**Material supplied**

(** ** Properties *)

(** C2: Soundness of the execution gate.  When a route is approved (with the gas
    gate on), the rate is reliable and every number the assessment reports is
    exact, no subtraction having saturated: the slippage-adjusted output repays
    the input, the flash fee the lender charges for that loan ([lender_fee]) and the
    gas, in the token and in MATIC; the net left after the priority tip, the share of
    the net above the charged priority fee, reaches the configured minimum, below the
    sanity cap; the net before the tip reaches the safety floor, the configured share
    of the gas cost; and the net in the token reaches the return the configuration
    asks for on the input, whenever it asks for one. *)
Theorem assess_profit_sound (s : FlashFees) (input : AssessProfitInput) :
  assess_input_wf input → flash_fees_wf s → in_safety_multiplier_bps input ≠ 0 →
  should_execute (assess_profit s input) = true →
  let a := assess_profit s input in
  let rate := in_token_to_matic_rate input in
  let scale := ten_pow_u256 (in_token_decimals input) in
  let units := in_gas_units input in
  let gas := units * in_gas_price_wei input in
  let fee := lender_fee s (in_flash_loan_source input) (in_amount_in input) in
  let gross := Z.min (in_gross_profit input + in_amount_in input) U256_MAX
               * (10000 - in_slippage_bps input) / 10000 - in_amount_in input in
  let tip := Z.min (Z.min (priority_bid_basis_matic_wei a * in_profit_priority_alpha_bps input) U256_MAX
                    / 10000 / units) MAX_PROFIT_PRIORITY_FEE_WEI in
  let uplift := Z.min (Z.max 0 (tip - Z.max (in_charged_priority_fee_per_gas input) MIN_PRIORITY_FEE_PER_GAS)
                       * units) U256_MAX in
  MIN_TOKEN_TO_MATIC_RATE ≤ rate ∧
  flash_loan_fee a = fee ∧ gas_cost_wei a = gas ∧
  gross = net_profit_after_gas a + cdiv (gas * scale) rate + fee ∧
  0 < net_profit_after_gas a ∧
  gross * rate / scale = priority_bid_basis_matic_wei a + gas + cdiv (fee * rate) scale ∧
  priority_bid_basis_matic_wei a = net_profit_after_gas_matic_wei a + uplift ∧
  Z.max 1 (in_min_profit_matic_wei input) ≤ net_profit_after_gas_matic_wei a
    ≤ MAX_SANE_PROFIT_MATIC_WEI ∧
  Z.min (gas * in_safety_multiplier_bps input) U256_MAX / 10000 ≤ priority_bid_basis_matic_wei a ∧
  (in_min_profit_roi_bps input ≤ 0 ∨
   in_min_profit_roi_bps input * in_amount_in input ≤ net_profit_after_gas a * 10000).
Proof.
  intros Hwf Hf Hsafe Hex. cbn zeta. unfold assess_profit in *.
  destruct (assess_terms s input) as [|t] eqn:Ht; [done|].
  apply assess_terms_spec in Ht as [Hfee Hadj Hgas Hrate Hok _]; [|done..].
  pose proof (flash_loan_fee_amount_lender _ _ _ _ Hf (proj1 (proj1 (proj2 Hwf))) Hfee) as Hlend.
  rewrite <- profit_priority_uplift_eq, <- safety_floor_eq, <- Hlend.
  unfold assess_gate in *. cbn [should_execute net_profit_after_gas flash_loan_fee gas_cost_wei
    priority_bid_basis_matic_wei net_profit_after_gas_matic_wei] in *.
  destruct (Z.eqb_spec (in_safety_multiplier_bps input) 0) as [|_]; [done|].
  apply andb_true_iff in Hex as [Hex Hroi]. apply andb_true_iff in Hex as [Hex Hcap].
  apply andb_true_iff in Hex as [Hex Hsafety]. apply andb_true_iff in Hex as [Hex Hmin].
  apply andb_true_iff in Hex as [Hex Hmatic]. apply andb_true_iff in Hex as [Hrok Htok].
  specialize (Hok Hrok) as (Ht1 & Ht2 & Ht3). rewrite Hrok in Hrate. symmetry in Hrate.
  rewrite Hgas in *. rewrite <- Ht1, <- Ht3. zbool.
  set (uplift := profit_priority_uplift_wei _ _ _ _) in *.
  apply saturating_sub_pos in Htok as [Htok Hlt1]. rewrite Htok in *.
  assert (0 ≤ tm_gas_cost_in_tokens t).
  { rewrite Ht1. apply cdiv_nonneg; [change MIN_TOKEN_TO_MATIC_RATE with 1000000 in *; lia|].
    destruct Hwf as (_ & _ & ? & ? & _ & Hd & _). pose proof (ten_pow_u256_pos _ Hd).
    apply Z.mul_nonneg_nonneg; [apply Z.mul_nonneg_nonneg|]; lia. }
  assert (0 < saturating_sub (tm_adjusted_gross t) (tm_flash_loan_fee t)) as Hnb by lia.
  apply saturating_sub_pos in Hnb as [Hnb Hlt2]. rewrite Hnb in *.
  assert (0 ≤ tm_flash_loan_fee t).
  { eapply flash_loan_fee_amount_nonneg; [done| |done]. by destruct Hwf as (_ & [? _] & _). }
  assert (0 ≤ uplift).
  { unfold uplift, profit_priority_uplift_wei, saturating_mul, saturating_sub, U256_MAX.
    pose proof M256_pos. destruct Hwf as (_ & _ & ? & _).
    apply Z.min_glb; [apply Z.mul_nonneg_nonneg; lia|lia]. }
  apply saturating_sub_pos in Hmatic as [Hm1 Hlt3]. rewrite Hm1 in *.
  assert (0 < saturating_sub (saturating_sub (tm_gross_profit_matic_wei t) (tm_flash_fee_matic_wei t))
    (in_gas_units input * in_gas_price_wei input)) as Hm2 by lia.
  apply saturating_sub_pos in Hm2 as [Hm2 Hlt4]. rewrite Hm2 in *.
  assert (0 ≤ in_gas_units input * in_gas_price_wei input)
    by (destruct Hwf as (_ & _ & ? & ? & _); nia).
  assert (0 < saturating_sub (tm_gross_profit_matic_wei t) (tm_flash_fee_matic_wei t)) as Hm3 by lia.
  apply saturating_sub_pos in Hm3 as [Hm3 Hlt5]. rewrite Hm3 in *.
  assert (0 < tm_adjusted_gross t) as Hpos by lia.
  rewrite Hadj in Hpos. rewrite Z.max_r in Hadj by lia. rewrite <- Hadj, <- Ht2.
  split_and!; try lia. apply (roi_bps_met _ (tm_adjusted_gross t - tm_flash_loan_fee t - tm_gas_cost_in_tokens t)).
  - by destruct Hwf as (_ & [? _] & _).
  - lia.
  - exact Hroi.
Qed.

Definition demo_assess : AssessProfitInput :=
  {| in_gross_profit := 3 * 10 ^ 6; in_amount_in := 100 * 10 ^ 6; in_gas_units := 400000;
     in_gas_price_wei := 60 * 10 ^ 9; in_charged_priority_fee_per_gas := 25 * 10 ^ 9;
     in_token_to_matic_rate := 4 * 10 ^ 17; in_token_decimals := 6; in_hop_count := 2;
     in_min_profit_matic_wei := 10 ^ 16; in_min_profit_roi_bps := 10; in_slippage_bps := 199;
     in_flash_loan_source := FAaveV3; in_safety_multiplier_bps := 15000;
     in_profit_priority_alpha_bps := 1000 |}.

Lemma assess_profit_sound_witness :
  should_execute (assess_profit flash_fees_init demo_assess) = true ∧
  0 < net_profit_after_gas (assess_profit flash_fees_init demo_assess).
Proof.
  assert (should_execute (assess_profit flash_fees_init demo_assess) = true) as H
    by (vm_compute; reflexivity).
  split; [exact H|].
  apply (assess_profit_sound flash_fees_init demo_assess).
  - unfold assess_input_wf. split_and!; eval_range.
  - split; eval_range.
  - eval_range.
  - exact H.
Defined.

(** The reported reason and the decision never disagree: a rejected route
    always carries a reason and an approved one never does, on every path. *)
Theorem assess_profit_reason_iff (s : FlashFees) (input : AssessProfitInput) :
  reject_reason (assess_profit s input) = None ↔ should_execute (assess_profit s input) = true.
Proof.
  unfold assess_profit. destruct (assess_terms s input) as [r|t]; [done|].
  unfold assess_gate. cbn [should_execute reject_reason].
  set (b := (_ && _)%bool). clearbody b. destruct b; [done|].
  split; [|done]. repeat (case_goal; [done|]). done.
Qed.

(** The on-chain minimum profit passed to the executor is positive for a
    positive net profit, never above it, and at least 95% of it (rounded down). *)
Theorem on_chain_min_profit_bounds (net m : Z) :
  0 < net → on_chain_min_profit net = Some m → 0 < m ≤ net ∧ net * 9500 / 10000 ≤ m.
Proof.
  intros Hn. unfold on_chain_min_profit, is_zero. destruct (Z.eqb_spec net 0); [lia|].
  destruct (checked_mul _ _) as [v|] eqn:E; [|done]. apply checked_mul_Some in E as [-> _].
  change ON_CHAIN_MIN_PROFIT_RATIO_BPS with 9500. change BPS_SCALE with 10000.
  pose proof (mul_ratio_le net 9500 10000 ltac:(lia) ltac:(lia) ltac:(lia)).
  destruct (Z.eqb_spec (net * 9500 / 10000) 0) as [E0|]; intros [= <-]; lia.
Qed.

Lemma on_chain_min_profit_bounds_witness : 0 < 950 ≤ 1000 ∧ 1000 * 9500 / 10000 ≤ 950.
Proof. apply on_chain_min_profit_bounds; vm_compute; reflexivity. Defined.

(** Flash premiums are the lenders' formulas: the Balancer fee is the exact
    ceiling of [amount·pct/1e18] and the Aave fee the half-up rounding of
    [amount·bps/10000], each absent exactly when its product overflows. *)
Theorem flash_loan_fee_amount_exact (s : FlashFees) (amount : Z) :
  0 ≤ amount → flash_fees_wf s →
  flash_loan_fee_amount s FBalancer amount =
    (if amount * balancer_fee_pct s <? M256
     then Some (cdiv (amount * balancer_fee_pct s) BALANCER_FP_ONE) else None) ∧
  flash_loan_fee_amount s FAaveV3 amount =
    (if (aave_fee_bps s =? 0) || (amount * aave_fee_bps s + 5000 <? M256)
     then Some ((amount * aave_fee_bps s + 5000) / 10000) else None)%bool.
Proof.
  intros Ha [Hb Hp]. split; [by apply balancer_mul_up_spec|].
  cbn [flash_loan_fee_amount flash_loan_fee_bps]. unfold aave_percent_mul, checked_mul, checked_add.
  destruct (Z.eqb_spec (aave_fee_bps s) 0) as [->|]; [by rewrite Z.mul_0_r|]. cbn [orb].
  change BPS_SCALE with 10000.
  destruct (Z.ltb_spec (amount * aave_fee_bps s) M256),
    (Z.ltb_spec (amount * aave_fee_bps s + 5000) M256); (done || lia).
Qed.

Lemma flash_loan_fee_amount_exact_witness :
  flash_loan_fee_amount flash_fees_init FBalancer (10 ^ 21) = Some 0 ∧
  flash_loan_fee_amount flash_fees_init FAaveV3 (10 ^ 21) = Some (5 * 10 ^ 17).
Proof.
  destruct (flash_loan_fee_amount_exact flash_fees_init (10 ^ 21)) as [H1 H2];
    [eval_range|split; eval_range|].
  split; [rewrite H1|rewrite H2]; vm_compute; reflexivity.
Defined.

(** Compounding per-hop slippage: the route haircut is at least one hop's and
    at least the true compound loss, at most the sum of the hops', and below
    100%. *)
Theorem compound_slippage_bps_bounds (per_hop hops : Z) :
  0 < per_hop < 10000 → 1 ≤ hops →
  let c := compound_slippage_bps per_hop hops in
  per_hop ≤ c ≤ Z.min 9999 (per_hop * hops) ∧
  (c = 9999 ∨ (10000 - c) * 10000 ^ hops ≤ 10000 * (10000 - per_hop) ^ hops).
Proof.
  intros Hp Hh. cbn zeta. unfold compound_slippage_bps.
  destruct (Z.leb_spec 10000 per_hop); [lia|]. destruct (Z.eqb_spec per_hop 0); [lia|].
  destruct (Z.leb_spec hops 1); cbn [orb].
  { replace hops with 1 by lia. rewrite !Z.pow_1_r. lia. }
  destruct (retain_loop _ _ _) as [r|] eqn:E.
  - destruct (Z.to_nat hops) as [|k] eqn:Ek; [lia|].
    assert (hops = Z.of_nat (S k)) as -> by lia. cbn [retain_loop] in E.
    destruct (Z.eqb_spec (10000 * (10000 - per_hop) / 10000) 0) as [|_]; [done|].
    replace (10000 * (10000 - per_hop)) with ((10000 - per_hop) * 10000) in E by lia.
    rewrite Z.div_mul in E by done.
    apply retain_loop_bounds in E as (Hb & Hr0 & Hpow); [|lia|lia].
    rewrite Nat2Z.inj_succ, !Z.pow_succ_r by lia.
    split; [nia|]. destruct (Z.le_gt_cases 9999 (10000 - r)); [left; lia|right].
    rewrite Z.min_l by lia. replace (10000 - (10000 - r)) with r by lia. lia.
  - apply retain_loop_None in E; [|lia..]. rewrite Z2Nat.id in E by lia. split; [nia|by left].
Qed.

**Your task**
Copy word for word the stretch of entries above from the line that has "- exact Hroi." through the line that has "in_gas_price_wei := 60", both ends included, and nothing outside it.

**Worked solution**
  - exact Hroi.
Qed.

Definition demo_assess : AssessProfitInput :=
  {| in_gross_profit := 3 * 10 ^ 6; in_amount_in := 100 * 10 ^ 6; in_gas_units := 400000;
     in_gas_price_wei := 60 * 10 ^ 9; in_charged_priority_fee_per_gas := 25 * 10 ^ 9;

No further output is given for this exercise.